┌────────

Definition run_request (self : Generator.NetworkPolicyGenerator) (r : request)
  : Generator.NetworkPolicyGenerator * result exn value :=
  match r with
  | Isolation namespace app_label allowed_ingress allowed_egress =>
      Generator.create_isolation_policy self namespace app_label
        allowed_ingress allowed_egress
  | Microservice namespace service_name allowed_services ports =>
      Generator.create_microservice_policy self namespace service_name
        allowed_services ports
  end.

(** The generator after the calls were made one after the other. *)
Fixpoint run_all (self : Generator.NetworkPolicyGenerator)
  (requests : list request) : Generator.NetworkPolicyGenerator :=
  match requests with
  | [] => self
  | r :: rest => run_all (fst (run_request self r)) rest
  end.

(** The string an expression gives on a stored policy. *)
Definition string_of (f : value -> result exn value) (p : value) : string :=
  match f p with
  | Ok (VStr s) => s
  | _ => EmptyString
  end.

(** *** Names *)

(** A character [validate_metadata] lets into a name. *)
Definition name_char (c : ascii) : bool :=
  Step4.is_alnum c || Ascii.eqb c "-" || Ascii.eqb c ".".

Fixpoint last_char (s : string) : option ascii :=
  match s with
  | EmptyString => None
  | String c EmptyString => Some c
  | String _ s' => last_char s'
  end.

Definition first_char (s : string) : option ascii :=
  match s with
  | EmptyString => None
  | String c _ => Some c
  end.

(** *** The workflow *)

(** The workflow after [create_policy_from_template] has logged its call. *)
Definition logged (self : Step6.NetworkPolicyWorkflow)
  (template_name policy_name : string) : Step6.NetworkPolicyWorkflow := {|
  Step6.manager := Step6.manager self;
  Step6.processed_policies := Step6.processed_policies self;
  Step6.validation_errors := Step6.validation_errors self;
  Step6.operation_log :=
    Step6.operation_log self
      ++ ["Creating policy " ++ policy_name ++ " from template " ++ template_name]
|}.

└────────

# Assignment:
What you return must be an exact retyping of the lines above starting at the line with "Fixpoint last_char (s" and ending at the line with "(** *** The workflow *)", and nothing besides.

# Result of the task:
Fixpoint last_char (s : string) : option ascii :=
  match s with
  | EmptyString => None
  | String c EmptyString => Some c
  | String _ s' => last_char s'
  end.

Definition first_char (s : string) : option ascii :=
  match s with
  | EmptyString => None
  | String c _ => Some c
  end.

(** *** The workflow *)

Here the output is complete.